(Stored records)
Lemma add_bases_safe d i : tsafe (add_bases d i).
Proof.
  intros this Hok. unfold add_bases. destruct (isa CXXRecordDecl d); [|by split].
  pose proof (worklist_invariant (visit_base d)
    (fun st => tu_ok st.1 /\ same_env this st.1) (fun e => e <> OutOfFuel)
    MAX_ITERATIONS [d] ∅ (this, i)) as Hw.
  destruct (worklist _ _ _ _ _) as [[t i']|e]; simpl; apply Hw; try by split.
  all: clear -Hok CL; intros [t i'] x [Ht Hs]; unfold visit_base;
    destruct (bool_decide _); simpl.
  all: try (destruct (hasDefinition x); simpl; [|by split];
    pose proof (push_bases_fails_well x) as Hp; destruct (push_bases x); simpl; [by split|by intros ->]).
  all: pose proof (formatter_safe (getNamedDeclSymbol x) (getNamedDeclSymbol_safe x) t Ht) as Hf.
  all: destruct (formatter _ t) as [[o t1]|]; simpl; [destruct Hf as [H1 H2]|done].
  all: assert (same_env this t1) by by etrans.
  all: destruct (hasDefinition x); simpl; [|by split].
  all: pose proof (push_bases_fails_well x) as Hp; destruct (push_bases x); simpl; [by split|by intros ->].
Qed.
#[local] Hint Resolve add_bases_safe : safe.

Lemma trySaveTypeReference_safe t l : tsafe (trySaveTypeReference t l).
Proof. unfold trySaveTypeReference. tu_auto. Qed.
#[local] Hint Resolve trySaveTypeReference_safe : safe.

Lemma saveNestedNameSpecifierLoc_safe n : tsafe (saveNestedNameSpecifierLoc n).
Proof.
  induction n as [|[s l] n IH]; cbn [saveNestedNameSpecifierLoc]; [tu_auto|].
  apply safe_bind; [apply _|tu_auto|]. intros. apply IH.
Qed.

Lemma saveTagDecl_safe d : tsafe (saveTagDecl d).
Proof. unfold saveTagDecl. tu_auto. Qed.
Lemma saveUsingShadowDecl_safe d : tsafe (saveUsingShadowDecl d).
Proof. unfold saveUsingShadowDecl. tu_auto. Qed.
#[local] Hint Resolve saveTagDecl_safe saveUsingShadowDecl_safe : safe.
Lemma save_shadows_safe ds : tsafe (save_shadows ds).
Proof.
  induction ds as [|d ds IH]; cbn [save_shadows]; [tu_auto|].
  apply safe_bind; [apply _|tu_auto|]. intros. apply IH.
Qed.
Lemma save_unresolved_safe ds l n : tsafe (save_unresolved ds l n).
Proof.
  revert n. induction ds as [|[d|] ds IH]; intros n; cbn [save_unresolved]; [tu_auto| |apply IH].
  apply safe_bind; [apply _|tu_auto|]. intros [s|]; [|apply IH].
  apply safe_bind; [apply _|tu_auto|]. intros _. cbv zeta. destruct (_ =? _); [tu_auto|apply IH].
Qed.
Lemma save_members_safe ds l : tsafe (save_members ds l).
Proof.
  induction ds as [|d ds IH]; cbn [save_members]; [tu_auto|].
  apply safe_bind; [apply _|tu_auto|]. intros o. apply safe_bind; [apply _|tu_auto|]. intros. apply IH.
Qed.
#[local] Hint Resolve save_shadows_safe save_unresolved_safe save_members_safe
  saveNestedNameSpecifierLoc_safe : safe.

Lemma namespace_startLoc_fails_well d : fails_well (namespace_startLoc d).
Proof. unfold namespace_startLoc. safe_auto. Qed.
#[local] Hint Resolve namespace_startLoc_fails_well : safe.

Lemma saveDecl_safe kind d : tsafe (saveDecl kind d).
Proof.
  destruct kind; cbn [saveDecl]; try solve [tu_auto].
  all: unfold saveBindingDecl, getBindingSymbol, saveClassTemplateDecl, saveEnumConstantDecl,
    saveFieldDecl, saveFunctionDecl, saveFunctionTemplateDecl, saveNamespaceDecl,
    saveNonTypeTemplateParmDecl, saveTemplateTemplateParmDecl, saveTemplateTypeParmDecl,
    saveTemplateParm, saveTypeAliasTemplateDecl, saveTypedefNameDecl, saveUsingDecl, saveVarDecl,
    saveVarTemplateDecl; tu_auto.
Qed.

Lemma trySaveMember_safe t i : tsafe (trySaveMemberReferenceViaLookup t i).
Proof. unfold trySaveMemberReferenceViaLookup. tu_auto. Qed.
Lemma saveTagTypeLoc_safe t : tsafe (saveTagTypeLoc t).
Proof. unfold saveTagTypeLoc. tu_auto. Qed.
#[local] Hint Resolve saveDecl_safe trySaveMember_safe saveTagTypeLoc_safe : safe.

Lemma visit_safe event : tsafe (visit event).
Proof.
  destruct event; cbn [visit]; try solve [tu_auto].
  all: unfold saveCUDAKernelCallExpr, saveCXXConstructExpr, saveDeclRefExpr, saveMemberExpr,
    saveTemplateSpecializationTypeLoc, getRecordSymbol, getTemplateTemplateParmSymbol,
    saveTemplateTypeParmTypeLoc, getTemplateTypeParmSymbol, saveTypedefTypeLoc, saveUsingTypeLoc,
    saveFieldReference, saveUnresolvedLookupExpr; tu_auto.
Qed.
End TuSafe.
(* ===== verification/Scheduler.v ===== *)
(** * The scheduler

    [Scheduler] (Driver.cc) keeps the worker processes and the jobs: which
    workers are idle, busy or stopped, and which jobs are pending, in progress
    or possibly lost.  Every operation is a function on the state; callbacks
    that start or kill processes are function arguments, and the clock that
    [markWorkerBusy] reads is an argument.  [ConsumeOnce] (RAII.h) guards the id
    of a worker that was claimed.

    Worker ids are indexes into [workers], natural numbers here. *)
From S2P Require Import Prelude Ordering CppString Paths Json PackageMaps IdPaths.
From S2P Require Import CommandLine Compdb Ipc.

(** ** [ConsumeOnce] *)
Record ConsumeOnce (T : Type) : Type := mkConsumeOnce { value : T; consumed : bool; movedOut : bool }.
Arguments mkConsumeOnce {T}.
Arguments value {T}.
Arguments consumed {T}.
Arguments movedOut {T}.

Definition ConsumeOnce_new {T} (value : T) : ConsumeOnce T := mkConsumeOnce value false false.
(** The move constructor: the new object and what is left of [old]. *)
Definition ConsumeOnce_move {T} (old : ConsumeOnce T) : ConsumeOnce T * ConsumeOnce T :=
  (mkConsumeOnce (value old) (consumed old) (movedOut old), mkConsumeOnce (value old) (consumed old) true).
Definition isUnconsumed {T} (this : ConsumeOnce T) : bool := negb (movedOut this) && negb (consumed this).

Section ConsumeOnce.
Context `{BM : BuildMode} {T : Type}.

Definition ConsumeOnce_destroy (this : ConsumeOnce T) : result unit :=
  if movedOut this then Ok () else ENFORCE (consumed this) "forgot to call getValueAndConsume".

WHAT THE TASK REQUIRES:
Repeat each of the entries above precisely as given.

COMPLETED TASK:
Lemma add_bases_safe d i : tsafe (add_bases d i).
Proof.
  intros this Hok. unfold add_bases. destruct (isa CXXRecordDecl d); [|by split].
  pose proof (worklist_invariant (visit_base d)
    (fun st => tu_ok st.1 /\ same_env this st.1) (fun e => e <> OutOfFuel)
    MAX_ITERATIONS [d] ∅ (this, i)) as Hw.
  destruct (worklist _ _ _ _ _) as [[t i']|e]; simpl; apply Hw; try by split.
  all: clear -Hok CL; intros [t i'] x [Ht Hs]; unfold visit_base;
    destruct (bool_decide _); simpl.
  all: try (destruct (hasDefinition x); simpl; [|by split];
    pose proof (push_bases_fails_well x) as Hp; destruct (push_bases x); simpl; [by split|by intros ->]).
  all: pose proof (formatter_safe (getNamedDeclSymbol x) (getNamedDeclSymbol_safe x) t Ht) as Hf.
  all: destruct (formatter _ t) as [[o t1]|]; simpl; [destruct Hf as [H1 H2]|done].
  all: assert (same_env this t1) by by etrans.
  all: destruct (hasDefinition x); simpl; [|by split].
  all: pose proof (push_bases_fails_well x) as Hp; destruct (push_bases x); simpl; [by split|by intros ->].
Qed.
#[local] Hint Resolve add_bases_safe : safe.

Lemma trySaveTypeReference_safe t l : tsafe (trySaveTypeReference t l).
Proof. unfold trySaveTypeReference. tu_auto. Qed.
#[local] Hint Resolve trySaveTypeReference_safe : safe.

Lemma saveNestedNameSpecifierLoc_safe n : tsafe (saveNestedNameSpecifierLoc n).
Proof.
  induction n as [|[s l] n IH]; cbn [saveNestedNameSpecifierLoc]; [tu_auto|].
  apply safe_bind; [apply _|tu_auto|]. intros. apply IH.
Qed.

Lemma saveTagDecl_safe d : tsafe (saveTagDecl d).
Proof. unfold saveTagDecl. tu_auto. Qed.
Lemma saveUsingShadowDecl_safe d : tsafe (saveUsingShadowDecl d).
Proof. unfold saveUsingShadowDecl. tu_auto. Qed.
#[local] Hint Resolve saveTagDecl_safe saveUsingShadowDecl_safe : safe.
Lemma save_shadows_safe ds : tsafe (save_shadows ds).
Proof.
  induction ds as [|d ds IH]; cbn [save_shadows]; [tu_auto|].
  apply safe_bind; [apply _|tu_auto|]. intros. apply IH.
Qed.
Lemma save_unresolved_safe ds l n : tsafe (save_unresolved ds l n).
Proof.
  revert n. induction ds as [|[d|] ds IH]; intros n; cbn [save_unresolved]; [tu_auto| |apply IH].
  apply safe_bind; [apply _|tu_auto|]. intros [s|]; [|apply IH].
  apply safe_bind; [apply _|tu_auto|]. intros _. cbv zeta. destruct (_ =? _); [tu_auto|apply IH].
Qed.
Lemma save_members_safe ds l : tsafe (save_members ds l).
Proof.
  induction ds as [|d ds IH]; cbn [save_members]; [tu_auto|].
  apply safe_bind; [apply _|tu_auto|]. intros o. apply safe_bind; [apply _|tu_auto|]. intros. apply IH.
Qed.
#[local] Hint Resolve save_shadows_safe save_unresolved_safe save_members_safe
  saveNestedNameSpecifierLoc_safe : safe.

Lemma namespace_startLoc_fails_well d : fails_well (namespace_startLoc d).
Proof. unfold namespace_startLoc. safe_auto. Qed.
#[local] Hint Resolve namespace_startLoc_fails_well : safe.

Lemma saveDecl_safe kind d : tsafe (saveDecl kind d).
Proof.
  destruct kind; cbn [saveDecl]; try solve [tu_auto].
  all: unfold saveBindingDecl, getBindingSymbol, saveClassTemplateDecl, saveEnumConstantDecl,
    saveFieldDecl, saveFunctionDecl, saveFunctionTemplateDecl, saveNamespaceDecl,
    saveNonTypeTemplateParmDecl, saveTemplateTemplateParmDecl, saveTemplateTypeParmDecl,
    saveTemplateParm, saveTypeAliasTemplateDecl, saveTypedefNameDecl, saveUsingDecl, saveVarDecl,
    saveVarTemplateDecl; tu_auto.
Qed.

Lemma trySaveMember_safe t i : tsafe (trySaveMemberReferenceViaLookup t i).
Proof. unfold trySaveMemberReferenceViaLookup. tu_auto. Qed.
Lemma saveTagTypeLoc_safe t : tsafe (saveTagTypeLoc t).
Proof. unfold saveTagTypeLoc. tu_auto. Qed.
#[local] Hint Resolve saveDecl_safe trySaveMember_safe saveTagTypeLoc_safe : safe.

Lemma visit_safe event : tsafe (visit event).
Proof.
  destruct event; cbn [visit]; try solve [tu_auto].
  all: unfold saveCUDAKernelCallExpr, saveCXXConstructExpr, saveDeclRefExpr, saveMemberExpr,
    saveTemplateSpecializationTypeLoc, getRecordSymbol, getTemplateTemplateParmSymbol,
    saveTemplateTypeParmTypeLoc, getTemplateTypeParmSymbol, saveTypedefTypeLoc, saveUsingTypeLoc,
    saveFieldReference, saveUnresolvedLookupExpr; tu_auto.
Qed.
End TuSafe.
(* ===== verification/Scheduler.v ===== *)
(** * The scheduler

    [Scheduler] (Driver.cc) keeps the worker processes and the jobs: which
    workers are idle, busy or stopped, and which jobs are pending, in progress
    or possibly lost.  Every operation is a function on the state; callbacks
    that start or kill processes are function arguments, and the clock that
    [markWorkerBusy] reads is an argument.  [ConsumeOnce] (RAII.h) guards the id
    of a worker that was claimed.

    Worker ids are indexes into [workers], natural numbers here. *)
From S2P Require Import Prelude Ordering CppString Paths Json PackageMaps IdPaths.
From S2P Require Import CommandLine Compdb Ipc.

(** ** [ConsumeOnce] *)
Record ConsumeOnce (T : Type) : Type := mkConsumeOnce { value : T; consumed : bool; movedOut : bool }.
Arguments mkConsumeOnce {T}.
Arguments value {T}.
Arguments consumed {T}.
Arguments movedOut {T}.

Definition ConsumeOnce_new {T} (value : T) : ConsumeOnce T := mkConsumeOnce value false false.
(** The move constructor: the new object and what is left of [old]. *)
Definition ConsumeOnce_move {T} (old : ConsumeOnce T) : ConsumeOnce T * ConsumeOnce T :=
  (mkConsumeOnce (value old) (consumed old) (movedOut old), mkConsumeOnce (value old) (consumed old) true).
Definition isUnconsumed {T} (this : ConsumeOnce T) : bool := negb (movedOut this) && negb (consumed this).

Section ConsumeOnce.
Context `{BM : BuildMode} {T : Type}.

Definition ConsumeOnce_destroy (this : ConsumeOnce T) : result unit :=
  if movedOut this then Ok () else ENFORCE (consumed this) "forgot to call getValueAndConsume".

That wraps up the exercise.